Health psychologists study issues and develop interventions to help people stay well or get over
illness.
In 1948 the WHO defined health as a complete state of physical, mental, social wellbeing and
not merely the absence of disease or infirmity.
The WHO had a very advanced meaning for health at this time, the organization didn’t just
define health as the absence of illness. Health is recognized to be an achievement involving
balance among physical, mental, and social wellbeing.
Health psychology is concerned with all aspects of health and illness across the life span. Health
psychologists focus on health promotion and maintenance which includes such issues as how to
get children to develop good health habits, how to promote regular exercise, and how to design a
media campaign to get people to improve their diets.

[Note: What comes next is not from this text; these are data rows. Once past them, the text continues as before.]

Lemma opened_ok s k ok : cache_ok s → cache_ok (cache_step (EvOpened k ok) s).
Proof.
  destruct s as [cache jobs nj next handed dead stale flights held closing]. intros Hok. cbn [cache_step].
  destruct (pick k flights) as [[[sid ch|sid ch|sid|sid] rest]|] eqn:Hp; try done. apply pick_perm in Hp.
  apply (cache_ok_perm _ _ _ _ _ _ _ _ _ _ held _ closing Hp (reflexivity _) (reflexivity _)) in Hok.
  destruct Hok as [K1 K2 K3 K4 K5 K6 K7 K8 K9 K10 K11 K12 K13]. cbn in *. apply NoDup_cons in K1 as [Hn K1].
  assert (cache !! sid = None) as Hno by (apply (K6 (Opening sid)); left).
  assert (∀ x c, uses x c held (Opening sid :: rest) = uses x c held rest) as Hu.
  { intros x c. by rewrite uses_flight, decide_False by done. }
  destruct ok; split; cbn; try done.
  - intros x e Hx; lookups; [lia|]. specialize (K2 x e ltac:(done)). lia.
  - intros x e Hx; lookups.
    + rewrite uses_held, decide_True by done. f_equal. symmetry. destruct (uses x next held rest) eqn:E; [done|]. exfalso.
      unfold uses in E. destruct (filter (λ c, c = (x, next)) held) as [|c l] eqn:Eh.
      * destruct (filter (λ f, f = Checking x next) rest) as [|f l] eqn:Ef; [done|].
        assert (f ∈ filter (λ f, f = Checking x next) rest) as [-> Hf]%list_elem_of_filter by (rewrite Ef; left).
        destruct (K6 (Checking x next)) as (e & He & Hc); [by right|]. congruence.
      * assert (c ∈ filter (λ c, c = (x, next)) held) as [-> Hc]%list_elem_of_filter by (rewrite Eh; left).
        destruct (K9 x next Hc) as [? _]. lia.
    + rewrite uses_held, decide_False by congruence. rewrite (K3 x e) by done. apply Hu.
  - intros x e Hx; lookups; [done|]. by apply K4.
  - intros j c Hj. destruct (K5 j c Hj) as (? & e & He & ?). split; [done|]. exists e. by rewrite lookup_insert_ne by congruence.
  - intros f Hf. assert (flight_server f ≠ sid) as Hne by (intros <-; apply Hn; by apply list_elem_of_fmap_2).
    specialize (K6 f ltac:(by right)). destruct f as [x c|x c|x|x]; cbn in *; rewrite lookup_insert_ne by done; [done| |done|done].
    destruct K6 as (? & ? & K6). split_and!; [done|lia|]. intros y e Hy; lookups; [lia|]. by eapply K6.
  - intros s1 s2 e1 e2 L1 L2 Heq. apply lookup_insert_Some in L1 as [[<- <-]|[N1 L1]]; apply lookup_insert_Some in L2 as [[<- <-]|[N2 L2]].
    + done.
    + apply K2 in L2. cbn in Heq. lia.
    + apply K2 in L1. cbn in Heq. lia.
    + by eapply K7.
  - intros x e Hx Hin; lookups; [apply K11 in Hin; lia|]. by eapply K8.
  - intros x c [[= -> ->]|Hx]%elem_of_cons.
    + split; [lia|]. right. right. eexists. by rewrite lookup_insert_eq.
    + destruct (K9 x c Hx) as [? [?|[?|(e & He & ?)]]]; (split; [lia|]); auto. right. right. exists e. by rewrite lookup_insert_ne by congruence.
  - intros c e Hc He; lookups; [apply K12 in Hc; lia|]. by eapply K10.
  - intros c Hc. apply K11 in Hc. lia.
  - intros c Hc. apply K12 in Hc. lia.
  - intros c Hc. destruct (decide (c = next)) as [->|Hne]; [do 2 right; left; exists sid; eexists; by rewrite lookup_insert_eq|].
    destruct (K13 c ltac:(lia)) as [?|[?|[(x & e & He & ?)|[x [?|Hx]%elem_of_cons]]]]; [by auto..| |done|do 3 right; by exists x].
    do 2 right. left. exists x, e. by rewrite lookup_insert_ne by congruence.
  - intros f Hf. apply K6. by right.
  - intros c Hc. destruct (K13 c Hc) as [?|[?|[?|[x [?|Hx]%elem_of_cons]]]]; [by auto..|done|do 3 right; by exists x].
Qed.
(** C38: A silent tunnel is given up after two minutes, not before, and with the next check.
    If after [a] nothing arrives and nothing is sent (a send counts as activity too), while
    frames that came before may still be passed on, and the monitor wakes up every ten
    seconds with a delay of at most [late], then the tunnel stays up through all checks
    within 120 seconds and is closed at a check between 120 and 130 seconds, plus that
    delay, after [a], with the code for a failed health check. *)
Theorem silent_tunnel_is_closed s a from late evs t_end :
  ls_monitor s = Some (mkMonitor true a) → from <= a + MAX_IDLE_TIME_MS → forallb silent evs = true →
  cadence late from (ticks_of evs) → last (ticks_of evs) = Some t_end → a + MAX_IDLE_TIME_MS < t_end →
  ∃ before t after, evs = (before ++ Ticks t :: after)%list ∧ MAX_IDLE_TIME_MS < t - a <= MAX_IDLE_TIME_MS + HEALTH_CHECK_INTERVAL_MS + late ∧
    let s1 := listener_run before s in let s2 := listener_step s1 (Ticks t) in
    ls_monitor s1 = Some (mkMonitor true a) ∧ ls_closed s1 = ls_closed s ∧ ls_ws_closed s1 = ls_ws_closed s ∧
    ls_monitor s2 = Some (mkMonitor false a) ∧ ls_closed s2 = true ∧ ls_ws_closed s2 = (ls_ws_closed s ++ [(1001, "Health check timeout")])%list.
Proof.
  revert s from. induction evs as [|ev evs IH]; intros s from Hm Hfrom Hs Hcad Hlast Hend; [done|].
  cbn in Hs. apply andb_true_iff in Hs as [Hev Hs].
  assert (∀ from', (∀ t, ev = Ticks t → t - a <= MAX_IDLE_TIME_MS) → from' <= a + MAX_IDLE_TIME_MS → cadence late from' (ticks_of evs) →
    last (ticks_of evs) = Some t_end → ∃ before t after, ev :: evs = (before ++ Ticks t :: after)%list ∧
      MAX_IDLE_TIME_MS < t - a <= MAX_IDLE_TIME_MS + HEALTH_CHECK_INTERVAL_MS + late ∧
      let s1 := listener_run before s in let s2 := listener_step s1 (Ticks t) in
      ls_monitor s1 = Some (mkMonitor true a) ∧ ls_closed s1 = ls_closed s ∧ ls_ws_closed s1 = ls_ws_closed s ∧
      ls_monitor s2 = Some (mkMonitor false a) ∧ ls_closed s2 = true ∧
      ls_ws_closed s2 = (ls_ws_closed s ++ [(1001, "Health check timeout")])%list) as Hgo.
  { intros from' Ht Hf Hc Hl. destruct (silent_step s a ev Hm Hev Ht) as (M1 & C1 & W1).
    destruct (IH (listener_step s ev) from' M1 Hf Hs Hc Hl Hend) as (before & t & after & -> & Hb & Hrest).
    exists (ev :: before), t, after. split; [done|]. split; [done|]. by rewrite C1, W1 in Hrest. }
  destruct ev as [| | | | |k| | | |t]; try done; cbn [ticks_of omap list_omap] in Hcad, Hlast; try (by apply (Hgo from)).
  fold (ticks_of evs) in Hcad, Hlast. cbn [cadence] in Hcad. destruct Hcad as [Ht Hcad]. destruct (decide (t - a <= MAX_IDLE_TIME_MS)) as [Hle|Hgt].
  - apply (Hgo t); [by intros ? [= <-]|lia|done|]. apply last_cons_from in Hlast as [->|?]; [lia|done].
  - exists [], t, evs. split; [done|]. split; [lia|]. destruct s as [tid data ready mon pending queue taken closed sent wsc]. cbn in Hm. subst mon.
    cbn. by rewrite (proj2 (Z.ltb_lt _ _)) by lia.
Qed.
End listener.

(** ** The local bridge

    [br_accepting]: the coroutine of [serverSocket.accept()] runs; this call ends when
    somebody connects or the socket is closed, and cancelling the coroutine does not end it.
    [br_children] are the bridged sockets.  [br_pc] counts the steps of [shutdownChannel]: 1 the
    coroutine is cancelled and waited for, 2 it has ended, 3 the server socket is closed,
    4 the tunnel is closed, 5 the gRPC channel is shut down. *)
Record bridge := mkBridge {
  br_accepting : bool;
  br_cancelled : bool;
  br_children : nat;
  br_socket_open : bool;
  br_pc : nat;
}.
Inductive bridge_step : bridge → bridge → Prop :=
  | bridge_connects n pc cancelled :
      bridge_step (mkBridge true cancelled n true pc) (mkBridge true cancelled (if cancelled then n else S n) true pc)
  | bridge_socket_ends a c n o pc : bridge_step (mkBridge a c (S n) o pc) (mkBridge a c n o pc)
  | bridge_accept_fails c n pc : bridge_step (mkBridge true c n false pc) (mkBridge false c n false pc)
  | shutdown_cancels a c n o : bridge_step (mkBridge a c n o 0) (mkBridge a true n o 1)
  | shutdown_joins c o : bridge_step (mkBridge false c 0 o 1) (mkBridge false c 0 o 2)
  | shutdown_closes_socket a c n o : bridge_step (mkBridge a c n o 2) (mkBridge a c n false 3)
  | shutdown_closes_tunnel a c n o : bridge_step (mkBridge a c n o 3) (mkBridge a c n o 4)
  | shutdown_closes_channel a c n o : bridge_step (mkBridge a c n o 4) (mkBridge a c n o 5).
(* ===== verification/AndroidCommands.v ===== *)
(** * Running commands on Android (data/commands/GrpcCommandRepository.kt,
    feature/commands/CommandListViewModel.kt)

    The certificate check after a call, the flow of an execution's results, the state of the
    screen that shows them, and the run of all of it against a script of the server. *)

From S2P Require Import Prelude RustStd ThirdParty Network Config Certificates Validation Registry SessionState SessionManager RelayTokens Proto Delivery Service.
From S2P Require Import ClientCommands ShellScript SessionEnds ClientEnroll EnrollFlow Fips180 Kotlin AndroidModel AndroidDb AndroidPairing AndroidEnroll.

Local Open Scope string_scope.
Local Open Scope Z_scope.

(** ** The certificate after a call ([verifyServerCertificate]) *)
Definition normalized_pin (s : string) : string := to_lowercase (str_replace (remove_prefix "SHA256:" s) ":" "").
(** [captured]: the certificate of the connection, if the TLS layer reported one. *)
Definition verifyServerCertificate `{Sha256, LayoutJson} (server : EnrolledServerEntity) (captured : option bytes) (t : list Row)
    : list Row * result string unit :=
  match captured with
  | None => (t, Ok tt)
  | Some certificate =>
      let fingerprint := computeFingerprint certificate in
      if is_blank (es_certFingerprint server) then (dao_updateCertFingerprint (es_serverId server) fingerprint t, Ok tt)
      else if bool_decide (normalized_pin (es_certFingerprint server) ≠ normalized_pin fingerprint) then
        (t, Err "Server certificate fingerprint mismatch")
      else (t, Ok tt)
  end.
(** [mapGrpcError] of this repository. *)
Definition command_grpc_error (s : GrpcStatus) : string :=
  match gs_code s with
  | G_UNAUTHENTICATED => "Authentication failed"
  | G_PERMISSION_DENIED => "Permission denied"
  | G_NOT_FOUND => "Capability not found"
  | G_INVALID_ARGUMENT => "Invalid capability parameters"
  | G_DEADLINE_EXCEEDED => "Request timeout"
  | G_UNAVAILABLE => "Server unavailable"
  | c => String.append "Network error: " (default (grpc_code_name c) (gs_description s))
  end.

(** ** The flow of an execution ([executeCommand]) *)
(** [ByteString.toStringUtf8] *)
Class JavaUtf8 := java_utf8 : bytes → string.
Inductive stream_end := EndOk | EndStatus (s : GrpcStatus) | EndSecurity (message : option string) | EndOther (message : option string).
Definition session_mode_name (m : CommandSessionMode) : string :=
  match m with
  | ONE_SHOT => "ONE_SHOT" | REALTIME => "REALTIME" | UPLOAD => "UPLOAD" | DOWNLOAD => "DOWNLOAD" | MODE_UNSPECIFIED => "UNSPECIFIED"
  end.

Section execution.
Context `{JavaUtf8}.

(** One message: what is emitted, or the exception. *)
Definition exec_message (commandId : string) (m : proto.SessionServerMessage) : result string (list CommandExecutionResult) :=
  match proto.sm_payload m with
  | Some (proto.Ready _ mode _ _) =>
      let sessionMode := mapSessionMode mode in
      if bool_decide (sessionMode = ONE_SHOT) then Ok []
      else Err (fmt ["Capability "; commandId; " requires "; session_mode_name sessionMode; " sessions which are not supported on Android yet"])
  | Some (proto.Output data stderr binary _ _) =>
      let text := if default false binary then fmt ["[binary data: "; pretty (Z.of_nat (length data)); " bytes]"] else java_utf8 data in
      Ok [COutput text (default false stderr)]
  | Some (proto.Exit code timed_out message) =>
      Ok ((match message with Some t => if is_blank t then [] else [COutput t (default false timed_out)] | None => [] end) ++ [CExitCode code])%list
  | Some (proto.Error message _) => Ok [CError message]
  | _ => Ok []
  end.
Definition end_result (e : stream_end) : list CommandExecutionResult :=
  match e with
  | EndOk => []
  | EndStatus s => [CError (command_grpc_error s)]
  | EndSecurity m => [CError (default "Security verification failed" m)]
  | EndOther m => [CError (default "Unknown error" m)]
  end.
Fixpoint exec_stream (commandId : string) (msgs : list proto.SessionServerMessage) (e : stream_end) : list CommandExecutionResult :=
  match msgs with
  | [] => end_result e
  | m :: msgs =>
      match exec_message commandId m with
      | Ok l => (l ++ exec_stream commandId msgs e)%list
      | Err x => [CError x]
      end
  end.

(** The request, the emitted results, the database and the exception after the flow has
    completed. *)
Definition open_request (commandId : string) (parameters : gmap string string) : proto.SessionClientMessage :=
  proto.mkSessionClientMessage "" (Some (proto.Open commandId parameters None)).
Definition executeCommand `{Sha256, LayoutJson} (server : EnrolledServerEntity) (mode : ConnectionMode) (now : Z) (commandId : string)
    (msgs : list proto.SessionServerMessage) (e : stream_end) (captured : option bytes) (t : list Row)
    : list CommandExecutionResult * list Row * option string :=
  let results := exec_stream commandId msgs e in
  match verifyServerCertificate server captured t with
  | (t1, Ok _) => (results, dao_updateConnectionMode (es_serverId server) now mode t1, None)
  | (t1, Err x) => (results, t1, Some x)
  end.

(** ** The screen ([CommandListViewModel.executeCommand]) *)
Record CommandOutputLine := mkOutputLine { ol_text : string; ol_isError : bool }.
Inductive CommandExecutionState :=
  | XIdle
  | XExecuting (commandId commandName : string) (output : list CommandOutputLine)
  | XCompleted (commandId commandName : string) (exitCode : Z) (output : list CommandOutputLine)
  | XFailed (message : string).
Definition collect (commandId commandName : string) (st : CommandExecutionState) (r : CommandExecutionResult) : CommandExecutionState :=
  match st with
  | XExecuting id name output =>
      match r with
      | COutput text isError => XExecuting id name (output ++ [mkOutputLine text isError])%list
      | CExitCode code => XCompleted commandId commandName code output
      | CError message => XFailed message
      end
  | _ => st
  end.
Definition isOneShotCommand (c : Command) : bool := bool_decide (kc_sessionMode c = ONE_SHOT) && bool_decide (kc_kind c = SHELL_SCRIPT).
Definition kind_name (k : CommandKind) : string :=
  match k with SHELL_SCRIPT => "shell_script" | SHELL_INTERACTIVE => "shell_interactive" | FILE_TRANSFER => "file_transfer" | KIND_UNKNOWN => "unknown" end.
Definition unsupportedCapabilityMessage (c : Command) : string :=
  if negb (bool_decide (kc_sessionMode c = ONE_SHOT)) then
    fmt [kc_name c; " requires a "; to_ascii_lowercase (session_mode_name (kc_sessionMode c)); " session, which isn't supported on Android yet."]
  else if negb (bool_decide (kc_kind c = SHELL_SCRIPT)) then
    fmt [kc_name c; " uses an unsupported capability kind ("; kind_name (kc_kind c); ")."]
  else fmt [kc_name c; " can't run on this client yet."].
(** The last state of the screen for one command, when nothing else writes it.  [run] is the
    exception of connecting, or the results of the flow with the exception after them. *)
Definition run_screen (commandId commandName : string) (known : option Command)
    (run : result (option string) (list CommandExecutionResult * option string)) : CommandExecutionState :=
  let unsupported := c ← known; if isOneShotCommand c then None else Some (unsupportedCapabilityMessage c) in
  match unsupported, run with
  | Some message, _ => XFailed message
  | None, Err message => XFailed (default "Unknown error" message)
  | None, Ok (results, None) => foldl (collect commandId commandName) (XExecuting commandId commandName []) results
  | None, Ok (_, Some message) => XFailed message
  end.

(** ** Against the server *)
Definition line_of (e : SessionServerEvent) : list CommandOutputLine :=
  match e with SOutput data stderr _ _ => [mkOutputLine (java_utf8 data) stderr] | _ => [] end.
Definition lines_on (stderr : bool) (l : list CommandOutputLine) : list string :=
  omap (λ x, if Bool.eqb (ol_isError x) stderr then Some (ol_text x) else None) l.

Lemma lines_on_shown stderr outs : Forall is_output outs → lines_on stderr (outs ≫= line_of) = java_utf8 <$> shown stderr outs.
Proof.
  induction 1 as [|e outs He Hf IH]; [done|]. rewrite bind_cons. unfold lines_on, shown in *. rewrite omap_app, IH.
  destruct e as [|data b ? ?| | | |]; try done. cbn [line_of omap list_omap ol_isError ol_text]. by destruct (Bool.eqb b stderr).
Qed.

Lemma exec_stream_app cid m1 m2 e : Forall (λ m, is_ok (exec_message cid m) = true) m1 →
  exec_stream cid (m1 ++ m2)%list e = (exec_stream cid m1 EndOk ++ exec_stream cid m2 e)%list.
Proof.
  induction 1 as [|m m1 Hm Hf IH]; [done|]. cbn. destruct (exec_message cid m); [|done]. by rewrite IH, (assoc_L (++)).
Qed.
Lemma exec_outputs_stream sid cid mode bes : Forall is_output (be_event <$> bes) →
  Forall (λ m, is_ok (exec_message cid m) = true) (event_message sid cid mode <$> bes) ∧
  ∀ name out, foldl (collect cid name) (XExecuting cid name out) (exec_stream cid (event_message sid cid mode <$> bes) EndOk)
    = XExecuting cid name (out ++ ((be_event <$> bes) ≫= line_of))%list.
Proof.
  induction bes as [|be bes IH]; [intros _; split; [constructor|intros; cbn; by rewrite app_nil_r]|].
  rewrite fmap_cons. intros [Hbe Ho]%Forall_cons. destruct (IH Ho) as [IH1 IH2]. rewrite fmap_cons. unfold event_message at 1 3.
  destruct (be_event be) as [|data stderr binary ts| | | |] eqn:Ebe; try done. destruct Hbe as [-> _]. split.
  - constructor; [done|exact IH1].
  - intros name out. cbn [exec_stream exec_message session_event_to_proto proto.sm_payload default from_option id app foldl collect].
    rewrite IH2, bind_cons. cbn [line_of app]. by rewrite <-(assoc_L (++)).
Qed.

(** The state at the end of a script. *)
Definition script_state (cid name : string) (outcome : option (result string ExecutionResult)) (lines : list CommandOutputLine)
    : CommandExecutionState :=
  match outcome with
  | Some (Ok r) => XCompleted cid name (ex_exit_code r) lines
  | Some (Err e) => XFailed (String.append "Command execution failed: " e)
  | None => XCompleted cid name (-1) lines
  end.

(** C20: The phone shows what a command did.  A script runs on the server until its loop
    ends and the messages of its session reach the phone, the server's forwarding task
    keeping up, over a connection whose certificate passes the check; no other command
    writes to the screen meanwhile.  Then the screen shows the exit code of the process (-1
    after a time-out, the error when waiting failed), and for each stream the first lines
    the process wrote to it, in order; and the way of the connection is stored. *)
Theorem android_shows_what_the_script_did `{Sha256, LayoutJson, UuidText} show t ops s outcome id msgs cid name known server mode now captured tbl :
  script_run show t ops script_init = Some s → sc_phase s = Finished outcome →
  reaches_client id cid OneShot (script_session true s) msgs →
  isOneShotCommand known = true → (verifyServerCertificate server captured tbl).2 = Ok tt →
  let '(results, tbl', thrown) := executeCommand server mode now cid msgs EndOk captured tbl in
  ∃ lines, run_screen cid name (Some known) (Ok (results, thrown)) = script_state cid name outcome lines ∧
    (∀ stderr, lines_on stderr lines `prefix_of` (java_utf8 <$> ok_lines (written stderr ops))) ∧
    tbl' = dao_updateConnectionMode (es_serverId server) now mode (verifyServerCertificate server captured tbl).1.
Proof.
  intros Hr Hp Hreach Hone Hcert. apply reaches_client_messages in Hreach as (bes & Hbes & ->). set (sid := uuid_to_string id).
  unfold executeCommand. destruct (verifyServerCertificate _ _ _) as [t1 r1]. cbn in Hcert. subst r1.
  destruct (script_session_protocol show t ops s outcome Hr Hp) as (outs & Hs & Hout & _ & Hpre & _ & Hfrom).
  rewrite Hs in Hbes. destruct bes as [|b0 bes]; [done|]. rewrite fmap_cons in Hbes. injection Hbes as Hb0 Hbes.
  apply fmap_app_inv in Hbes as (bo & be & Ho & He & ->). destruct be as [|b1 [|b2 [|? ?]]]; try done. injection He as E1 E2.
  exists (outs ≫= line_of). split; [|split; [|done]].
  - unfold run_screen. cbn [mbind option_bind]. rewrite Hone. destruct (exec_outputs_stream sid cid OneShot bo) as [Hok Hrun]; [by rewrite <-Ho|].
    rewrite fmap_cons, fmap_app. cbn [exec_stream]. unfold event_message at 1. rewrite Hb0.
    cbn [exec_message session_event_to_proto proto.sm_payload session_mode_number mapSessionMode Z.eqb Pos.eqb]. rewrite bool_decide_eq_true_2 by done.
    cbn [app]. rewrite exec_stream_app by done. rewrite foldl_app, Hrun, <-Ho. cbn [app]. rewrite !fmap_cons, fmap_nil. cbn [exec_stream].
    unfold event_message. rewrite <-E1, <-E2. destruct outcome as [[r|e]|]; [destruct Hfrom as (status & _ & ->)|..]; cbn; done.
  - intros stderr. rewrite lines_on_shown by done. apply fmap_prefix, Hpre.
Qed.
End execution.

(** ** Witness *)
#[local] Existing Instance demo_layout_json.
#[local] Existing Instance demo_uuid.
#[local] Existing Instance Fips.fips_sha256.
#[local] Strategy 1000 [Fips.fips_sha256].
Definition demo_utf8 : JavaUtf8 := text_of.
#[local] Existing Instance demo_utf8.
Definition demo_pinned : EnrolledServerEntity :=
  mkEnrolledServerEntity "home" ["192.168.1.2"] 50051 "me" "den" (computeFingerprint [x2a]) 0 None false None None false None
    AUTO DIRECT None None.

Lemma android_shows_what_the_script_did_witness : ∃ lines,
  run_screen "sh" "Script" None
    (Ok ((executeCommand demo_pinned DIRECT 7 "sh" demo_script_messages EndOk (Some [x2a]) []).1.1, None)) = XCompleted "sh" "Script" 3 lines ∧
  lines_on true lines `prefix_of` ["oops"].
Proof.
  destruct demo_script_end as [s|] eqn:E; [|vm_compute in E; discriminate E].
  assert ((verifyServerCertificate demo_pinned (Some [x2a]) []).2 = Ok tt) as Hc by (vm_compute; reflexivity).
  assert (sc_phase s = Finished (Some (Ok (mkExecutionResult 3 false)))) as Hp by (vm_compute in E; injection E as <-; reflexivity).
  pose proof (android_shows_what_the_script_did true 10 demo_script_ops s _ 7%N demo_script_messages "sh" "Script"
    (mkCommand "sh" "Script" "" None [] [] false true false SHELL_SCRIPT ONE_SHOT) demo_pinned DIRECT 7 (Some [x2a]) [] E Hp
    (demo_script_reaches_client s E) eq_refl Hc) as Hr.
  destruct (executeCommand _ _ _ _ _ _ _ _) as [[results tbl] thrown] eqn:Ex. destruct Hr as (lines & Hrun & Hpre & _).
  assert (thrown = None) as ->.
  { unfold executeCommand in Ex. destruct (verifyServerCertificate _ _ _) as [t1 r1]. cbn in Hc. subst r1. exact (eq_sym (f_equal snd Ex)). }
  exists lines. split; [exact Hrun|exact (Hpre true)].
Defined.
(* ===== verification/AndroidShell.v ===== *)
(** * Interactive shells on Android (data/commands/GrpcCommandRepository.kt [openShellSession],
    termux/RemoteTerminalSession.kt, feature/commands/shell/ShellSessionViewModel.kt)

    The loop that opens, follows and resumes a realtime session, the channel of its events,
    the terminal they reach, the form and the screen; and the run of it against the
    server's session manager. *)

From stdpp Require Import sorting.
From S2P Require Import CliSession.
From S2P Require Import Prelude RustStd ThirdParty Network Config Certificates Validation Registry SessionState SessionManager Proto Delivery Service.
From S2P Require Import RelayTokens Parameters ClientCommands SessionEnds Interactive ClientEnroll EnrollFlow Fips180 Kotlin AndroidModel AndroidDb AndroidPairing.
From S2P Require Import AndroidEnroll AndroidCommands.

Local Open Scope string_scope.
Local Open Scope Z_scope.

(** A [uint64] field read as a [Long], and the way back. *)
Definition to_long (z : Z) : Z := if z <? 2 ^ 63 then z else z - 2 ^ 64.
Definition of_long (z : Z) : Z := z mod 2 ^ 64.

(** ** The resume state *)
Record CapabilityResumeState := mkResumeState {
  rs_sessionId : option string;
  rs_resumeToken : option string;
  rs_lastStdout : Z;
  rs_lastStderr : Z;
}.
Definition canResume (rs : CapabilityResumeState) : bool :=
  negb (is_null_or_blank (rs_sessionId rs)) && negb (is_null_or_blank (rs_resumeToken rs)).
Definition clear (rs : CapabilityResumeState) : CapabilityResumeState := mkResumeState (rs_sessionId rs) None 0 0.
Definition with_token (t : string) (rs : CapabilityResumeState) : CapabilityResumeState :=
  mkResumeState (rs_sessionId rs) (Some t) (rs_lastStdout rs) (rs_lastStderr rs).

Record ResumeSessionSpec := mkResumeSpec {
  rsp_sessionId : string;
  rsp_resumeToken : string;
  rsp_lastStdoutSequence : Z;
  rsp_lastStderrSequence : Z;
}.
Definition initial_state (spec : option ResumeSessionSpec) : CapabilityResumeState :=
  match spec with
  | Some s => mkResumeState (Some (rsp_sessionId s)) (Some (rsp_resumeToken s)) (rsp_lastStdoutSequence s) (rsp_lastStderrSequence s)
  | None => mkResumeState None None 0 0
  end.

(** ** The events *)
Inductive ShellSessionEvent :=
  | ShReady (capabilityId message : string)
  | ShResuming (attempt : Z)
  | ShResumeAcknowledged (message : string)
  | ShOutput (data : bytes) (isError isBinary : bool) (timestampMs : Z) (text : string)
  | ShExit (exitCode : Z) (timedOut : bool) (message : string)
  | ShError (message : string) (code : option Z)
  | ShHeartbeat (timestampMs latencyHintMs : Z)
  | ShClosed (reason : string).

(** The exceptions that end a stream. *)
Inductive throwable := TStatus (s : GrpcStatus) | TIo (message : option string) | TCancelled (message : option string) | TOther (message : option string).

(** [shouldAttemptResume] *)
Definition resumable (t : throwable) : bool :=
  match t with
  | TStatus s =>
      match gs_code s with
      | G_UNAVAILABLE | G_UNKNOWN | G_DEADLINE_EXCEEDED | G_INTERNAL | G_ABORTED => true
      | _ => false
      end
  | TIo _ => true
  | _ => false
  end.
Definition shouldAttemptResume (userClosed : bool) (rs : CapabilityResumeState) (t : throwable) : bool :=
  if userClosed || negb (canResume rs) then false else resumable t.

(** U+FFFD *)
Definition replacement_char : string := String.string_of_list_byte [xef; xbf; xbd].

Health psychologists also study the psychological aspects of the prevention and treatment of
illness. They can teach employees to manage stress in a high stress occupation.
They focus on etiology (cause of disease) and correlates of health, illness, and dysfunction. Also,
they focus on the behavioral and social factors that contribute to health, illness, and dysfunction
such as alcohol consumption, smoking, exercise, the wearing of seat belts and ways of coping
with stress.
Finally, they analyze and attempt to improve the health care system and the formulation of health
policy.
The Mind Body Relationship:
In the 1600s the humoral theory of illness was finally put to rest using science and medicine.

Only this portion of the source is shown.